In Acts the emphasis is: “repent and believe”. The stress is on God’s forgiveness. Since the diminution of another also diminishes us, we are in need to repentance, reconciliation, and restorative justice. There is no healing of memory until the memory is owned and exposed as a wound. It is possible to be your own victim.
There is no justification without the resurrection. No rhetoric of “self-transcendence” can substitute for the recovery of the self. We are perennially susceptible to arrogating divinity in our image. The delusion is that this is my world, a world controllable by my will and judgment. The resurrection shows us that our act of will is not the finality we perceive it to be. God’s act as creator is capable of re-creation. God’s presence to the world is not neutral. God identifies with the victims in the world’s history and holds it all in memory. Since God is beyond our conception of time, all future possibilities are open. We cannot be more destructive than God is forgiving.
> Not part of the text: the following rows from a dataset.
(* ===== verification/ProtocolExamples.v ===== *)
(** * The datalog, client and pubsub theorems on concrete instances

    A swarm that keeps the list of its topics, a chain whose metadata is the
    list of its call names, and states the theorems are applied to. *)
From stdpp Require Import prelude gmap strings list.
From Stdlib Require Import ZArith Lia Sorted.
From S2P Require Import Prelude Frame Codec Datalog Launch Client Gossip.
From S2P Require Import GossipFacts Discovery.
Local Open Scope Z_scope.

Module ToyLog.
Abbreviation log_state := (@Datalog.State Z Z bytes _ _).

(** Account 7 records twice, and account 8 records and erases. *)
Definition start : log_state := Datalog.genesis 10.
Definition act (o : RawOrigin Z) (c : @Datalog.Call bytes) (st : log_state) : log_state :=
  (Datalog.dispatch o c st).2.
Definition used : log_state :=
  act (signed 8) Datalog.call_erase (act (signed 8) (Datalog.call_record [9])
    (act (signed 7) (Datalog.call_record [2]) (Datalog.set_clock 12
      (act (signed 7) (Datalog.call_record [1]) start)))).

Lemma used_reachable : Datalog.reachable (Origin := RawOrigin Z) Z.le used.
Proof. repeat first [constructor; [|done] | constructor]. Qed.

Lemma datalog_refines_witness :
  Datalog.datalog used 7 = Datalog.replay (Datalog.events used) 7 /\
  Datalog.datalog used 7 = [(10, [1]); (12, [2])].
Proof.
  split; [|reflexivity].
  exact (Datalog.datalog_refines (Origin := RawOrigin Z) Z.le used 7 used_reachable).
Defined.

Lemma calls_functional_witness :
  Datalog.datalog (act (signed 7) Datalog.call_erase used) 7 = [] /\
  Datalog.dispatch (none : RawOrigin Z) Datalog.call_erase used = (Err BadOrigin, used).
Proof.
  pose proof (Datalog.calls_functional (signed 7 : RawOrigin Z) Datalog.call_erase used
    (Ok tt) (act (signed 7) Datalog.call_erase used) eq_refl) as (_ & H & _).
  split; [|reflexivity]. exact (f_equal fst H).
Defined.

Lemma datalog_sorted_witness : Sorted Z.le ((Datalog.datalog used 7).*1 ++ [12]).
Proof. exact (Datalog.datalog_sorted (Origin := RawOrigin Z) used 7 used_reachable). Defined.
End ToyLog.

Module ToyClient.
Local Open Scope string_scope.
(** The names the derive macros give, and a metadata that is a list of names. *)
#[export] Instance names : Metadata := {
  call_function s :=
    if decide (s = "RecordCall") then "record"
    else if decide (s = "EreaseCall") then "erease"
    else if decide (s = "LaunchCall") then "launch" else s;
  event_name s :=
    if decide (s = "NewRecordEvent") then "NewRecord"
    else if decide (s = "ErasedEvent") then "Erased"
    else if decide (s = "NewLaunchEvent") then "NewLaunch" else s;
  find_call l f args := (fun p => Z.of_nat p.1 :: args) <$> list_find (f =.) l;
  find_event l f v :=
    match v with
    | i :: args => if decide (l !! Z.to_nat i = Some f) then Some args else None
    | [] => None
    end;
}.

#[export] Instance names_laws : MetadataLaws.
Proof.
  split; try reflexivity.
  - intros l f args i Hl Hi. cbn.
    destruct (list_find (f =.) l) as [[j g]|] eqn:Hf.
    + apply list_find_Some in Hf as (Hj & <- & _). cbn.
      by rewrite (NoDup_lookup _ _ _ _ Hl Hi Hj).
    + apply list_find_None in Hf. rewrite Forall_forall in Hf.
      destruct (Hf f); [by eapply list_elem_of_lookup_2|done].
  - intros l f args Hf. cbn. destruct (list_find (f =.) l) as [[j g]|] eqn:Hj; [|done].
    apply list_find_Some in Hj as (Hj & <- & _).
    destruct Hf. by eapply list_elem_of_lookup_2.
  - intros l f args i Hl Hi. cbn. rewrite Nat2Z.id. by rewrite decide_True.
  - intros l f args i g Hl Hi Hg. cbn. rewrite Nat2Z.id. rewrite decide_False; [done|].
    congruence.
Qed.

#[local] Instance int64 : Codec Z := Demo.int_codec 8.
#[local] Instance int64_laws : CodecLaws Z := Demo.int_codec_laws 8.
#[local] Instance byte_string : Codec bytes := Demo.bytes_codec.
#[local] Instance byte_string_laws : CodecLaws bytes := Demo.bytes_codec_laws.

Lemma client_agrees_witness :
  client_record [1; 2]%Z = Some [0; 2; 0; 0; 0; 1; 2]%Z /\
  (client_record [1; 2]%Z ≫= decode_datalog_call) = Some (Datalog.call_record [1; 2]%Z).
Proof.
  split; [reflexivity|].
  refine (proj1 (client_agrees (AccountId := Z) (Moment := Z) (Rec := bytes) (Param := Z)
    [1; 2]%Z 5%Z 6%Z 7%Z 1%Z _ _ _ _ _)); cbn; lia.
Defined.
End ToyClient.

Module ToySwarm.
(** A swarm on addresses that are numbers: where it listens, whom it dialled,
    its topics, and what it published. *)
Record swarm : Type := mkSwarm {
  sw_listeners : list Z;
  sw_dialled : list Z;
  sw_topics : list string;
  sw_published : list (string * bytes);
}.

#[export] Instance toy_swarm : Swarm swarm Z := {
  listen_on a s := (true,
    mkSwarm (sw_listeners s ++ [a]) (sw_dialled s) (sw_topics s) (sw_published s));
  swarm_listeners := sw_listeners;
  dial_addr a s := (true,
    mkSwarm (sw_listeners s) (sw_dialled s ++ [a]) (sw_topics s) (sw_published s));
  gossip_subscribe t s :=
    if bool_decide (t ∈ sw_topics s) then (false, s)
    else (true, mkSwarm (sw_listeners s) (sw_dialled s) (t :: sw_topics s) (sw_published s));
  gossip_unsubscribe t s := (bool_decide (t ∈ sw_topics s),
    mkSwarm (sw_listeners s) (sw_dialled s) (filter (fun u => u <> t) (sw_topics s))
      (sw_published s));
  gossip_publish t m s :=
    mkSwarm (sw_listeners s) (sw_dialled s) (sw_topics s) (sw_published s ++ [(t, m)]);
  subscribed s t := bool_decide (t ∈ sw_topics s);
}.

#[export] Instance toy_swarm_laws : SwarmLaws swarm Z.
Proof.
  split; try reflexivity.
  - intros t s. cbn. by destruct (bool_decide (t ∈ sw_topics s)).
  - intros t s u. cbn. rewrite <- bool_decide_or.
    apply bool_decide_ext. case_bool_decide as Ht; cbn; set_solver.
  - intros t s u. cbn. rewrite <- bool_decide_not, <- bool_decide_and.
    apply bool_decide_ext. rewrite list_elem_of_filter. done.
Qed.

(** Topics hashed by prefixing their name. *)
#[export] Instance toy_hashing : TopicHashing string := {
  no_hash t := t;
  sha256_hash t := ("#" ++ t)%string;
}.
#[export] Instance toy_hashing_laws : TopicHashingLaws string.
Proof. by intros t u. Qed.

Abbreviation worker := (@State swarm Z Z string _ _).

(** The topics in use are two short names. *)
Definition used_names (t : string) : Prop := t = "a"%string \/ t = "b"%string.

Definition idle : worker := worker_new (mkSwarm [40; 41] [] [] []).
(** Subscribed to a topic, and asked to leave it. *)
Definition joined : worker := serve (service_subscribe "a" idle).2.
Definition leaving : worker := (service_unsubscribe "a" joined).2.

Lemma idle_reachable : reachable used_names idle.
Proof. by apply reach_new. Qed.
Lemma joined_reachable : reachable used_names joined.
Proof.
  eapply reach_step; [|apply step_serve].
  eapply reach_step; [apply idle_reachable|]. apply step_subscribe. by left.
Qed.
Lemma leaving_reachable : reachable used_names leaving.
Proof. eapply reach_step; [apply joined_reachable|]. apply step_unsubscribe. by left. Qed.

Lemma requests_answered_once_witness :
  replies leaving !! 1%nat = Some Waiting /\
  from_service (poll [] leaving) = [] /\ replies (poll [] leaving) !! 1%nat <> Some Waiting.
Proof.
  destruct (requests_answered_once used_names leaving leaving_reachable) as (H1 & _ & _ & H4).
  split; [apply H1; apply list_elem_of_here|].
  destruct (H4 []) as [H5 H6]. split; [exact H5|apply H6].
Defined.

Lemma streams_and_subscriptions_witness :
  alive joined 0%nat = Some true /\
  exists id, inbox joined !! "a"%string = Some id /\ alive joined id = Some true.
Proof.
  destruct (streams_and_subscriptions used_names joined joined_reachable) as (H1 & _ & H3).
  split.
  - apply H1. left. exists "a"%string. reflexivity.
  - apply H3; [|reflexivity]. intros t u [->| ->] [->| ->]; discriminate.
Defined.

Lemma message_delivered_witness :
  received <$> streams (handle_event joined
    (GMessage 9 [] (mkGossipsubMessage 9 [1; 2] ["a"%string; "c"%string]))) !! 0%nat =
  Some [mkMessage 9 [1; 2]].
Proof.
  rewrite (message_delivered joined 9 [] (mkGossipsubMessage 9 [1; 2] ["a"%string; "c"%string])
    0 (mkStream [] true true) eq_refl). reflexivity.
Defined.

Lemma unsubscribe_keeps_stream_witness :
  replies (serve leaving) !! 1%nat = Some (GotBool true) /\
  inbox (serve leaving) !! "a"%string = Some 0%nat /\ alive (serve leaving) 0%nat = Some true.
Proof.
  destruct (unsubscribe_keeps_stream used_names leaving "a" 1 [] 0 leaving_reachable eq_refl
    eq_refl eq_refl) as (H1 & _ & H3 & _).
  destruct H3 as (H3 & H4 & _); [discriminate|]. exact (conj H1 (conj H3 H4)).
Defined.

(** Discovery messages on the wire: the addresses. *)
Definition wire_message (m : DiscoveryMessage Z) : option bytes :=
  Some (dm_timestamp m :: dm_listeners m).
Definition read_message (b : bytes) : option (DiscoveryMessage Z) :=
  match b with t :: l => Some (mkDiscoveryMessage "one" t l) | [] => None end.

Lemma discovery_connects_witness :
  exists a', discovery_round wire_message (fun _ => "one"%string) 1 (5 * 10 ^ 9) idle =
      Return a' /\
    sw_published (Gossip.swarm (poll [] a')) = [(DISCOVERY_TOPIC_NAME, [5; 40; 41])] /\
    sw_dialled (Gossip.swarm (Discovery.connect read_message 2 idle
      (mkMessage 1 [5; 40; 41]))) = [40; 41].
Proof.
  destruct (discovery_connects wire_message read_message (fun _ => "one"%string) 1 2 idle idle
    (5 * 10 ^ 9) [5; 40; 41]) as (a' & H1 & H2 & H3 & _); try reflexivity; [discriminate|].
  exists a'. split; [exact H1|]. split.
  - rewrite H2. reflexivity.
  - rewrite H3. reflexivity.
Defined.
End ToySwarm.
Thus the risen one judges not only our judgment, but our fear of judgment. We are born into a world that already has a history of violence. We adsorb our condition and culture hence, original sin, a sense of separation from God and each other. The good news of the resurrection is that we can have a sense of acceptance in God. Thus Paul could write, “For those who are in Christ Jesus there is now no condemnation.” (Rom 8:1) In the next session we move from looking at justification through resurrection to sanctification, the growth of the redeemed life in the spirit of each of us.
Discussion questions:
What situations or historical episodes come to mind when you hear the words, victim, violence, and oppression?
In what ways can a person be a victim? In what ways can we be oppressors?
What does it mean to receive forgiveness from the victim?
Can you give an example in modern history where this process of victim-oppressor led to reconciliation and forgiveness?
In what ways does this presentation by Archbishop Williams resonate or fail to resonate with your understanding of resurrection?